TASK REQUIREMENTS – Write out each entry word for word.
================================
(* ===== verification/FormatEmit.v ===== *)
(** * The text that is written

    Writing the tokens with fresh indentation, and then stripping the blanks at
    the ends of lines, are changes of blanks too; stripping also shortens
    comments and must leave the other tokens alone. *)

From stdpp Require Import base list strings gmap.
From Stdlib Require Import ZArith Lia.
From S2P Require Import Prelude Lexer Format FormatLex FormatLocal FormatFits FormatPasses.
Open Scope Z_scope.

Section emit.
Context `{Unicode}.

(** ** Indentation *)

(** What may be written in front of a token. *)
Definition leads (e : Emit) (lead : list char) : Prop := lead = [] \/ (blanks lead /\ em_new_line e = true).

Lemma indent_leads (b : bool) spaces level e : leads e (if b && em_new_line e then indent spaces level else []).
Proof.
  destruct b; cbn [andb]; [|by left]. destruct (em_new_line e) eqn:En; [|by left]. unfold indent. destruct (0 <? level); [|by left].
  destruct (Z.to_nat level * spaces)%nat as [|n]; [by left|]. right. split; [|done]. split; [done|]. apply Forall_replicate. done.
Qed.

Lemma emit_token_code spaces t rows e : is_ws (tok_kind t) = false ->
  exists lead, (emit_token spaces t rows e).1 = lead ++ display (tok_kind t) /\ leads e lead /\ em_new_line (emit_token spaces t rows e).2 = false.
Proof.
  intros Ht. unfold emit_token. destruct (tok_kind t) eqn:Ek; try done; cbn [fst snd em_new_line];
    (eexists; split; [reflexivity|split; [apply indent_leads|done]]).
Qed.

Lemma holds_newline_count ws : holds_newline ws = true -> exists n, count_newlines ws = S n.
Proof.
  unfold holds_newline, count_newlines. intros Hw. apply existsb_exists in Hw as (c & Hc & Hn). apply Z.eqb_eq in Hn as ->. apply list_elem_of_In in Hc.
  destruct (length (filter (fun c => c = newline) ws)) as [|n] eqn:E; [|by exists n]. apply nil_length_inv in E.
  assert (newline ∈ filter (fun c => c = newline) ws) as Hin by (by apply list_elem_of_filter). rewrite E in Hin. by apply elem_of_nil in Hin.
Qed.

Lemma newlines_blanks n : blanks (replicate (S n) newline) /\ opens_line (replicate (S n) newline).
Proof. split; [|done]. split; [done|]. apply Forall_replicate. done. Qed.

(** A blank is written as another one, or dropped after a line break. *)
Lemma emit_token_ws spaces t rows e ws : tok_kind t = TWhitespace ws -> blanks ws ->
  let out := emit_token spaces t rows e in
  (blanks out.1 /\ (opens_line ws -> opens_line out.1)) \/ (out.1 = [] /\ em_new_line e = true).
Proof.
  intros Ht Hw. unfold emit_token. rewrite Ht. destruct (em_enabled e); cbn [negb]; [|by left]. destruct (holds_newline ws) eqn:En.
  - left. cbn. destruct (holds_newline_count ws En) as [n ->]. by destruct (newlines_blanks n).
  - destruct (em_new_line e) eqn:E; cbn [fst]; [by right|by left].
Qed.

Lemma after_blank_snoc a g : after_blank (a ++ [TWhitespace g]).
Proof. unfold after_blank. by rewrite last_snoc. Qed.

Lemma spell_one k : spell [k] = display k.
Proof. unfold spell. cbn. by rewrite app_nil_r. Qed.

Lemma emit_keeps C spaces ts e a :
  fits (a ++ kinds ts) -> code (a ++ kinds ts) = C -> TEof ∉ a -> (em_new_line e = true -> after_blank a) ->
  exists b, spell b = spell a ++ emit_from spaces ts e /\ fits b /\ code b = C.
Proof.
  revert e a. induction ts as [|t ts IH]; intros e a Hf Hc Ha Hn.
  { exists a. cbn in *. rewrite app_nil_r in *. done. }
  set (rows := match ts with n :: _ => ws_newline n | [] => false end).
  change (kinds (t :: ts)) with (tok_kind t :: kinds ts) in *. destruct (decide (tok_kind t = TEof)) as [Et|Et].
  { exists (a ++ [TEof]). cbn [emit_from]. rewrite Et in *. rewrite spell_app. split; [done|]. pose proof Hf as Hf'. apply fits_drop in Hf' as [He _].
    rewrite code_app in *. cbn in *. rewrite He in Hc. split; [|done]. apply (fits_change _ _ [TEof] Hf); [done|done|]. unfold joint. destruct (last a); [by right|done]. }
  assert (emit_from spaces (t :: ts) e = (emit_token spaces t rows e).1 ++ emit_from spaces ts (emit_token spaces t rows e).2) as ->.
  { cbn [emit_from]. fold rows. destruct (emit_token spaces t rows e). by destruct (tok_kind t). }
  assert (forall text b, (emit_token spaces t rows e).1 = text -> spell b = spell a ++ text -> fits (b ++ kinds ts) -> code (b ++ kinds ts) = C -> TEof ∉ b ->
    (em_new_line (emit_token spaces t rows e).2 = true -> after_blank b) ->
    exists b, spell b = spell a ++ (emit_token spaces t rows e).1 ++ emit_from spaces ts (emit_token spaces t rows e).2 /\ fits b /\ code b = C) as Hstep.
  { intros text b -> Hsp Hfb Hcb Hab Hnb. destruct (IH _ b Hfb Hcb Hab Hnb) as (b' & H1 & H2). exists b'. by rewrite H1, Hsp, <-app_assoc. }
  destruct (is_ws (tok_kind t)) eqn:Ew.
  - apply is_ws_inv in Ew as [ws Ek]. rewrite Ek in *. assert (blanks ws) as Hw by (by apply fits_drop, fits_ws in Hf as [? _]).
    destruct (emit_token_ws spaces t rows e ws Ek Hw) as [[Hb Hl]|[Hb Hnl]].
    + apply (Hstep _ (a ++ [TWhitespace (emit_token spaces t rows e).1]) eq_refl).
      * by rewrite spell_app, spell_one.
      * rewrite <-app_assoc. apply (replace_fits _ _ ws); [done|done|done|]. unfold may_follow. destruct (last a) as [k|] eqn:El; [|done]. intros Hk.
        apply Hl. pose proof (after_comment a k _ Hf El Hk) as Ho. rewrite spell_cons in Ho. destruct Hw as [Hw _]. by destruct ws.
      * rewrite <-app_assoc, code_app in *. done.
      * set_solver.
      * intros _. apply after_blank_snoc.
    + apply (Hstep [] a Hb); [by rewrite app_nil_r|by apply (delete_fits a _ ws); [| |apply Hn]| |done|by intros _; apply Hn]. rewrite code_app in *. done.
  - destruct (emit_token_code spaces t rows e Ew) as (lead & Htx & Hld & Hnl).
    destruct Hld as [->|[Hb Hnew]].
    + apply (Hstep _ (a ++ [tok_kind t]) Htx); [by rewrite spell_app, spell_one|by rewrite <-app_assoc|by rewrite <-app_assoc| |by rewrite Hnl]. set_solver.
    + apply (Hstep _ (a ++ [TWhitespace lead; tok_kind t]) Htx).
      * by rewrite spell_app, spell_cons, spell_one.
      * rewrite <-app_assoc. cbn [app]. apply insert_fits; [done|done|done|]. specialize (Hn Hnew). unfold may_follow, after_blank in *. destruct (last a) as [k|]; [|done]. by destruct k.
      * rewrite <-app_assoc, code_app in *. done.
      * set_solver.
      * by rewrite Hnl.
Qed.
End emit.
================================
ANSWER TO THIS PROBLEM –
(* ===== verification/FormatEmit.v ===== *)
(** * The text that is written

    Writing the tokens with fresh indentation, and then stripping the blanks at
    the ends of lines, are changes of blanks too; stripping also shortens
    comments and must leave the other tokens alone. *)

From stdpp Require Import base list strings gmap.
From Stdlib Require Import ZArith Lia.
From S2P Require Import Prelude Lexer Format FormatLex FormatLocal FormatFits FormatPasses.
Open Scope Z_scope.

Section emit.
Context `{Unicode}.

(** ** Indentation *)

(** What may be written in front of a token. *)
Definition leads (e : Emit) (lead : list char) : Prop := lead = [] \/ (blanks lead /\ em_new_line e = true).

Lemma indent_leads (b : bool) spaces level e : leads e (if b && em_new_line e then indent spaces level else []).
Proof.
  destruct b; cbn [andb]; [|by left]. destruct (em_new_line e) eqn:En; [|by left]. unfold indent. destruct (0 <? level); [|by left].
  destruct (Z.to_nat level * spaces)%nat as [|n]; [by left|]. right. split; [|done]. split; [done|]. apply Forall_replicate. done.
Qed.

Lemma emit_token_code spaces t rows e : is_ws (tok_kind t) = false ->
  exists lead, (emit_token spaces t rows e).1 = lead ++ display (tok_kind t) /\ leads e lead /\ em_new_line (emit_token spaces t rows e).2 = false.
Proof.
  intros Ht. unfold emit_token. destruct (tok_kind t) eqn:Ek; try done; cbn [fst snd em_new_line];
    (eexists; split; [reflexivity|split; [apply indent_leads|done]]).
Qed.

Lemma holds_newline_count ws : holds_newline ws = true -> exists n, count_newlines ws = S n.
Proof.
  unfold holds_newline, count_newlines. intros Hw. apply existsb_exists in Hw as (c & Hc & Hn). apply Z.eqb_eq in Hn as ->. apply list_elem_of_In in Hc.
  destruct (length (filter (fun c => c = newline) ws)) as [|n] eqn:E; [|by exists n]. apply nil_length_inv in E.
  assert (newline ∈ filter (fun c => c = newline) ws) as Hin by (by apply list_elem_of_filter). rewrite E in Hin. by apply elem_of_nil in Hin.
Qed.

Lemma newlines_blanks n : blanks (replicate (S n) newline) /\ opens_line (replicate (S n) newline).
Proof. split; [|done]. split; [done|]. apply Forall_replicate. done. Qed.

(** A blank is written as another one, or dropped after a line break. *)
Lemma emit_token_ws spaces t rows e ws : tok_kind t = TWhitespace ws -> blanks ws ->
  let out := emit_token spaces t rows e in
  (blanks out.1 /\ (opens_line ws -> opens_line out.1)) \/ (out.1 = [] /\ em_new_line e = true).
Proof.
  intros Ht Hw. unfold emit_token. rewrite Ht. destruct (em_enabled e); cbn [negb]; [|by left]. destruct (holds_newline ws) eqn:En.
  - left. cbn. destruct (holds_newline_count ws En) as [n ->]. by destruct (newlines_blanks n).
  - destruct (em_new_line e) eqn:E; cbn [fst]; [by right|by left].
Qed.

Lemma after_blank_snoc a g : after_blank (a ++ [TWhitespace g]).
Proof. unfold after_blank. by rewrite last_snoc. Qed.

Lemma spell_one k : spell [k] = display k.
Proof. unfold spell. cbn. by rewrite app_nil_r. Qed.

Lemma emit_keeps C spaces ts e a :
  fits (a ++ kinds ts) -> code (a ++ kinds ts) = C -> TEof ∉ a -> (em_new_line e = true -> after_blank a) ->
  exists b, spell b = spell a ++ emit_from spaces ts e /\ fits b /\ code b = C.
Proof.
  revert e a. induction ts as [|t ts IH]; intros e a Hf Hc Ha Hn.
  { exists a. cbn in *. rewrite app_nil_r in *. done. }
  set (rows := match ts with n :: _ => ws_newline n | [] => false end).
  change (kinds (t :: ts)) with (tok_kind t :: kinds ts) in *. destruct (decide (tok_kind t = TEof)) as [Et|Et].
  { exists (a ++ [TEof]). cbn [emit_from]. rewrite Et in *. rewrite spell_app. split; [done|]. pose proof Hf as Hf'. apply fits_drop in Hf' as [He _].
    rewrite code_app in *. cbn in *. rewrite He in Hc. split; [|done]. apply (fits_change _ _ [TEof] Hf); [done|done|]. unfold joint. destruct (last a); [by right|done]. }
  assert (emit_from spaces (t :: ts) e = (emit_token spaces t rows e).1 ++ emit_from spaces ts (emit_token spaces t rows e).2) as ->.
  { cbn [emit_from]. fold rows. destruct (emit_token spaces t rows e). by destruct (tok_kind t). }
  assert (forall text b, (emit_token spaces t rows e).1 = text -> spell b = spell a ++ text -> fits (b ++ kinds ts) -> code (b ++ kinds ts) = C -> TEof ∉ b ->
    (em_new_line (emit_token spaces t rows e).2 = true -> after_blank b) ->
    exists b, spell b = spell a ++ (emit_token spaces t rows e).1 ++ emit_from spaces ts (emit_token spaces t rows e).2 /\ fits b /\ code b = C) as Hstep.
  { intros text b -> Hsp Hfb Hcb Hab Hnb. destruct (IH _ b Hfb Hcb Hab Hnb) as (b' & H1 & H2). exists b'. by rewrite H1, Hsp, <-app_assoc. }
  destruct (is_ws (tok_kind t)) eqn:Ew.
  - apply is_ws_inv in Ew as [ws Ek]. rewrite Ek in *. assert (blanks ws) as Hw by (by apply fits_drop, fits_ws in Hf as [? _]).
    destruct (emit_token_ws spaces t rows e ws Ek Hw) as [[Hb Hl]|[Hb Hnl]].
    + apply (Hstep _ (a ++ [TWhitespace (emit_token spaces t rows e).1]) eq_refl).
      * by rewrite spell_app, spell_one.
      * rewrite <-app_assoc. apply (replace_fits _ _ ws); [done|done|done|]. unfold may_follow. destruct (last a) as [k|] eqn:El; [|done]. intros Hk.
        apply Hl. pose proof (after_comment a k _ Hf El Hk) as Ho. rewrite spell_cons in Ho. destruct Hw as [Hw _]. by destruct ws.
      * rewrite <-app_assoc, code_app in *. done.
      * set_solver.
      * intros _. apply after_blank_snoc.
    + apply (Hstep [] a Hb); [by rewrite app_nil_r|by apply (delete_fits a _ ws); [| |apply Hn]| |done|by intros _; apply Hn]. rewrite code_app in *. done.
  - destruct (emit_token_code spaces t rows e Ew) as (lead & Htx & Hld & Hnl).
    destruct Hld as [->|[Hb Hnew]].
    + apply (Hstep _ (a ++ [tok_kind t]) Htx); [by rewrite spell_app, spell_one|by rewrite <-app_assoc|by rewrite <-app_assoc| |by rewrite Hnl]. set_solver.
    + apply (Hstep _ (a ++ [TWhitespace lead; tok_kind t]) Htx).
      * by rewrite spell_app, spell_cons, spell_one.
      * rewrite <-app_assoc. cbn [app]. apply insert_fits; [done|done|done|]. specialize (Hn Hnew). unfold may_follow, after_blank in *. destruct (last a) as [k|]; [|done]. by destruct k.
      * rewrite <-app_assoc, code_app in *. done.
      * set_solver.
      * by rewrite Hnl.
Qed.
End emit.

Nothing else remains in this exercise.